Motivation

• Curves (spatio-temporal observations) are common in sports analysis:

  • Movement of players on the pitch.
  • Sequences of actions on the pitch.

  $\Rightarrow$ studying patterns in curves allows for interesting insights.

• Depending on use case: assign weights to curves at each time point.

• Finding structure in augmented data $\Rightarrow$ clustering algorithm for weighted curves needed.

• Weights helpful to distinguish curves according to their worth $\Rightarrow$ obtain more representative patterns.

• Examples:

  • Pass rush in the NFL: Derive pressure weights for each defender at each point in time.
  • Possessions in soccer: Assign a threat value at each point in time, e.g. probability of scoring a goal after $i$ more actions.

Motivation

Routes in the NFL: focus on pass rush.

Motivation

Pass rush in the NFL: add pressure weights.

Motivation

Possessions in soccer.

Motivation

Possessions in soccer with goal scoring weights.

Motivation

Possessions in soccer with goal scoring weights.

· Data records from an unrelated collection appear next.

(* ===== verification/SdpMachine.v ===== *)
(** * SDP negotiation: the negotiator as a state machine

    The offers that modify a session, the processing of a whole answer, and what the
    negotiator holds in each state. *)

From Stdlib Require Strings.String.
From S2P Require Import Prelude Hash PjStr Sdp SdpNeg SdpProps.
Import Strings.String.StringSyntax.

Section Proofs.
Context {Str : PjString} (maxulong : Z) (run_cb : Z -> pjmedia_sdp_neg_fmt_match_cb) (cbs : fmt_match_cbs).

(** ** The lines of an offer that modifies a session *)

Lemma clone_deactivate_spec om lm sess : let m := sdp_media_clone_deactivate om lm sess in
  m_media m = m_media om /\ m_port m = 0 /\ m_transport m = m_transport om.
Proof. unfold sdp_media_clone_deactivate. by destruct (m_conn _), (s_conn sess). Qed.

(** [news] keeps the lines of [olds] in their places and all lines of [mine]; the others
    are refused. *)
Definition keeps_lines (olds mine news : list pjmedia_sdp_media) : Prop :=
  (exists rest, Forall2 (fun om nm => m_media nm = m_media om) olds (take (length olds) news) /\
     drop (length olds) news = rest /\ sublist rest mine) /\
  exists added, Permutation news (mine ++ added) /\ Forall (fun m => m_port m = 0) added.

Lemma erase_perm {A} (l : list A) i x : l !! i = Some x -> Permutation l (x :: erase l i).
Proof. intros H. rewrite <- (take_drop_middle _ _ _ H) at 1. unfold erase. by rewrite Permutation_middle. Qed.

Lemma erase_sublist {A} (l : list A) i : sublist (erase l i) l.
Proof. unfold erase. rewrite <- (take_drop i l) at 3. apply sublist_app; [done|]. 
  rewrite <- Nat.add_1_r, <- drop_drop. apply sublist_drop. Qed.

Lemma fix_media_spec local : forall olds n mine news, fix_media local olds n mine = Some news ->
  keeps_lines olds mine news /\ (n + length mine <= PJMEDIA_MAX_SDP_MEDIA -> n + length news <= PJMEDIA_MAX_SDP_MEDIA)%nat.
Proof.
  induction olds as [|om olds IH]; intros n mine news E; cbn [fix_media] in E.
  { injection E as <-. split; [|done]. split; [exists mine; by split; [constructor|]|].
    exists []. by rewrite app_nil_r. }
  destruct (find_idx _ mine) as [ni|] eqn:Ei.
  - destruct (find_idx_spec _ _ _ Ei) as (nm & Hn & Hm). rewrite Hn in E. cbn in E.
    destruct (fix_media local olds (S n) (erase mine ni)) as [rest|] eqn:Ef; [|done]. cbn in E. injection E as <-.
    pose proof (erase_perm _ _ _ Hn) as Hp. destruct (IH _ _ _ Ef) as (((r & H1 & H2 & H3) & added & H4 & H5) & H6).
    split; [split|].
    + exists r. split; [|split; [done|]].
      * cbn. constructor; [|done]. by destruct (str_eq_spec (m_media nm) (m_media om)).
      * etrans; [exact H3|apply erase_sublist].
    + exists added. split; [|done]. by rewrite Hp, H4.
    + apply Permutation_length in Hp. cbn in *. lia.
  - destruct (Nat.leb_spec PJMEDIA_MAX_SDP_MEDIA (n + length mine)) as [|Hlt]; [done|].
    destruct (fix_media local olds (S n) mine) as [rest|] eqn:Ef; [|done]. cbn in E. injection E as <-.
    destruct (IH _ _ _ Ef) as (((r & H1 & H2 & H3) & added & H4 & H5) & H6).
    destruct (clone_deactivate_spec om om local) as (C1 & C2 & _). split; [split|].
    + exists r. split; [|done]. cbn. by constructor.
    + eexists. split; [|by constructor; [exact C2|exact H5]]. rewrite H4. apply Permutation_middle.
    + cbn. lia.
Qed.

(** ** Processing a whole answer *)

Lemma asym_row_found fmts f n : (0 < n)%nat -> fmts !! 0%nat = Some f -> asym_row fmts f 0 n = Some true.
Proof. intros Hn Hf. destruct n as [|n]; [lia|]. cbn. rewrite Hf. cbn. by rewrite str_eq_refl. Qed.

(** The check of asymmetric media accepts every answer that has a format. *)
Lemma asym_common_spec fmts n : asym_common fmts n fmts = Some (negb (bool_decide (fmts = [])) && (0 <? n)%nat).
Proof.
  destruct (Nat.ltb_spec 0 n) as [Hn|Hn].
  - rewrite andb_true_r. destruct fmts as [|f fmts]; [done|]. cbn [asym_common].
    rewrite (asym_row_found (f :: fmts) f n) by done. done.
  - assert (n = 0%nat) as -> by lia. rewrite andb_false_r. generalize fmts at 1. intros all.
    induction fmts as [|f fmts IH]; [done|]. cbn. exact IH.
Qed.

Formal Description of the Problem

• Observed data: $Z=\{z_1,\dots ,z_n\}$, set of $n$ curves.

• Each $z_i$ is comprised of observations $z_{it}$, $t=1,\dots ,T$.

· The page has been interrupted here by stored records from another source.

(* ===== verification/Words.v ===== *)
(** * Bytes and words

    Words read from memory in both byte orders, and the bit arithmetic that the
    checksums, the digests and the STUN messages share. *)

From S2P Require Import Prelude.

(** Reading a word at an aligned address of a little-endian machine *)
Definition load_le32 (a b c d : Z) : Z :=
  Z.lor a (Z.lor (Z.shiftl b 8) (Z.lor (Z.shiftl c 16) (Z.shiftl d 24))).

(** Network order *)
Definition load_be32 (a b c d : Z) : Z := load_le32 d c b a.

(** ** Masks and shifts *)

Lemma land_byte x : is_byte (Z.land x 0xff).
Proof. change 0xff with (Z.ones 8). rewrite Z.land_ones by lia. apply Z.mod_pos_bound. lia. Qed.

Lemma byte_land b : is_byte b -> Z.land b 0xff = b.
Proof. intros Hb. change 0xff with (Z.ones 8). rewrite Z.land_ones by lia. by apply Z.mod_small. Qed.

Lemma byte_shiftr b : is_byte b -> Z.shiftr b 8 = 0.
Proof. intros Hb. rewrite Z.shiftr_div_pow2 by lia. apply Z.div_small. exact Hb. Qed.

Lemma low_high x y : Z.land x 0xff = Z.land y 0xff -> Z.shiftr x 8 = Z.shiftr y 8 -> x = y.
Proof.
  change 0xff with (Z.ones 8). rewrite !Z.land_ones, !Z.shiftr_div_pow2 by lia. intros E1 E2.
  rewrite (Z.div_mod x (2 ^ 8)), (Z.div_mod y (2 ^ 8)), E1, E2 by lia. done.
Qed.

Lemma land_lxor_distr a b c : Z.land (Z.lxor a b) c = Z.lxor (Z.land a c) (Z.land b c).
Proof.
  apply Z.bits_inj'. intros i Hi. rewrite !Z.land_spec, !Z.lxor_spec, !Z.land_spec.
  by destruct (Z.testbit a i), (Z.testbit b i), (Z.testbit c i).
Qed.

Lemma lxor_bits n x y : 0 <= n -> 0 <= x < 2 ^ n -> 0 <= y < 2 ^ n -> 0 <= Z.lxor x y < 2 ^ n.
Proof.
  intros Hn Hx Hy. replace (Z.lxor x y) with ((Z.lxor x y) mod 2 ^ n); [apply Z.mod_pos_bound; lia|].
  rewrite <- Z.land_ones, land_lxor_distr, !Z.land_ones, !Z.mod_small by done. done.
Qed.

Lemma lxor_byte x y : is_byte x -> is_byte y -> is_byte (Z.lxor x y).
Proof. exact (lxor_bits 8 x y ltac:(lia)). Qed.

Lemma lxor_twice a b : Z.lxor (Z.lxor a b) b = a.
Proof. by rewrite Z.lxor_assoc, Z.lxor_nilpotent, Z.lxor_0_r. Qed.

Lemma lor_lxor_byte a y : is_byte a -> Z.lor a (Z.shiftl y 8) = Z.lxor a (Z.shiftl y 8).
Proof.
  intros Ha. symmetry. apply Z.lxor_lor. apply Z.bits_inj'. intros i Hi.
  rewrite Z.bits_0, Z.land_spec, Z.shiftl_spec by lia. destruct (decide (i < 8)).
  - by rewrite (Z.testbit_neg_r y), andb_false_r by lia.
  - by rewrite (byte_testbit_high a) by (done || lia).
Qed.

(** ** Bit by bit *)

Lemma u32_testbit x i : 0 <= i -> Z.testbit (u32 x) i = (i <? 32) && Z.testbit x i.
Proof.
  intros Hi. unfold u32. change 4294967296 with (2 ^ 32). destruct (Z.ltb_spec i 32).
  - by rewrite Z.mod_pow2_bits_low.
  - by rewrite Z.mod_pow2_bits_high by lia.
Qed.

Lemma u16_testbit x i : 0 <= i -> Z.testbit (u16 x) i = (i <? 16) && Z.testbit x i.
Proof.
  intros Hi. unfold u16. change 65536 with (2 ^ 16). destruct (Z.ltb_spec i 16).
  - by rewrite Z.mod_pow2_bits_low.
  - by rewrite Z.mod_pow2_bits_high by lia.
Qed.

(** One step of computing a bit of an expression *)
Ltac bits_step :=
  match goal with
  | |- context [Z.testbit ?a ?i] =>
      match a with
      | Z.lor ?x ?y => rewrite (Z.lor_spec x y i)
      | Z.lxor ?x ?y => rewrite (Z.lxor_spec x y i)
      | Z.land ?x ?y => rewrite (Z.land_spec x y i)
      | u8 ?x => rewrite (u8_testbit x i) by lia
      | u16 ?x => rewrite (u16_testbit x i) by lia
      | u32 ?x => rewrite (u32_testbit x i) by lia
      | Z.shiftl ?x ?n => rewrite (Z.shiftl_spec x n i) by lia
      | Z.shiftr ?x ?n => rewrite (Z.shiftr_spec x n i) by lia
      | Zpos ?p => let b := eval vm_compute in (Z.testbit (Zpos p) i) in
                   change (Z.testbit (Zpos p) i) with b
      | _ => rewrite (Z.testbit_neg_r a i) by lia
      | _ => rewrite (byte_testbit_high a i) by (done || lia)
      end
  end.

(** The goal for the bits [i < n] of the context, one by one *)
Ltac each_bit n :=
  match goal with i : Z |- _ =>
    let Hin := fresh in
    assert (In i (map Z.of_nat (seq 0 n))) as Hin
      by (apply in_map_iff; exists (Z.to_nat i); split; [lia|]; apply in_seq; lia);
    vm_compute in Hin; repeat destruct Hin as [<-|Hin]; try done;
    repeat bits_step; rewrite ?andb_true_l, ?andb_true_r, ?andb_false_r, ?orb_false_r;
    first [reflexivity | f_equal; lia]
  end.

(** ** memcpy inside its arrays *)

Lemma lslice_eq {A} (l : list A) i n : (i + n <= length l)%nat -> lslice l i n = Some (take n (drop i l)).
Proof. intros. unfold lslice. by rewrite decide_True. Qed.

Lemma lcopy_eq {A} (l : list A) i src : (i + length src <= length l)%nat ->
  lcopy l i src = Some (take i l ++ src ++ drop (i + length src) l).
Proof. intros. unfold lcopy. by rewrite decide_True. Qed.

(** Two copies one behind the other are one. *)
Lemma lcopy_app {A} (l : list A) i x y :
  (l' ← lcopy l i x; lcopy l' (i + length x) y) = lcopy l i (x ++ y).
Proof.
  unfold lcopy. rewrite length_app. destruct (decide (i + length x <= length l)%nat) as [H|H]; cbn [mbind option_bind].
  - assert (El : length (take i l ++ x ++ drop (i + length x) l) = length l).
    { rewrite !length_app, length_take, length_drop. lia. }
    rewrite El. destruct (decide (i + (length x + length y) <= length l)%nat);
      [rewrite decide_True by lia|by rewrite decide_False by lia].
    f_equal. rewrite (app_assoc (take i l) x), take_app_le by (rewrite length_app, length_take; lia).
    rewrite take_ge by (rewrite length_app, length_take; lia).
    rewrite drop_app_ge by (rewrite length_app, length_take; lia). rewrite length_app, length_take, drop_drop.
    rewrite <- !app_assoc. do 4 f_equal. lia.
  - rewrite decide_False by lia. done.
Qed.

(** The same, with the remaining statements and the position given apart *)
Lemma lcopy_join {A B} (l : list A) i j x y (f : list A -> option B) : j = (i + length x)%nat ->
  (l1 ← lcopy l i x; l2 ← lcopy l1 j y; f l2) = (l2 ← lcopy l i (x ++ y); f l2).
Proof. intros ->. rewrite <- lcopy_app. by destruct (lcopy l i x). Qed.

Lemma lslice_shift {A} (l1 l2 : list A) i n : lslice (l1 ++ l2) (length l1 + i) n = lslice l2 i n.
Proof.
  unfold lslice. rewrite length_app. destruct (decide (i + n <= length l2)%nat).
  - rewrite decide_True by lia. by rewrite drop_app_add'.
  - by rewrite decide_False by lia.
Qed.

  • In our use cases: $z_{it}=(x_i,y_i{)}_t$ 2-dimensional.

• At each $t$: a weight $w_{it}$ is assigned to $z_{it}$.

Formal goal: Cluster curves $z_i$ ( $(x,y)$-coordinates) while accounting for information from weights $w$ $\Rightarrow$ estimate good prototypes (cluster representants).

• Initial idea: Use a $K$-means type of algorithm for clustering.

• Two adjustment of usual procedure necessary:

  • Curve data adjustment (multiple time point).
  • Weighted $K$-means adjustment (weights at each time point).

• Note: In many applications data preprocessing necessary to use $K$-means algorithm.

From $K$-means to weighted $K$-means

$K$-means for weighted curves

• Observations: time series objects of the same length $z_i=(z_{i1},\dots ,z_{iT})$ (component-wise weighted object).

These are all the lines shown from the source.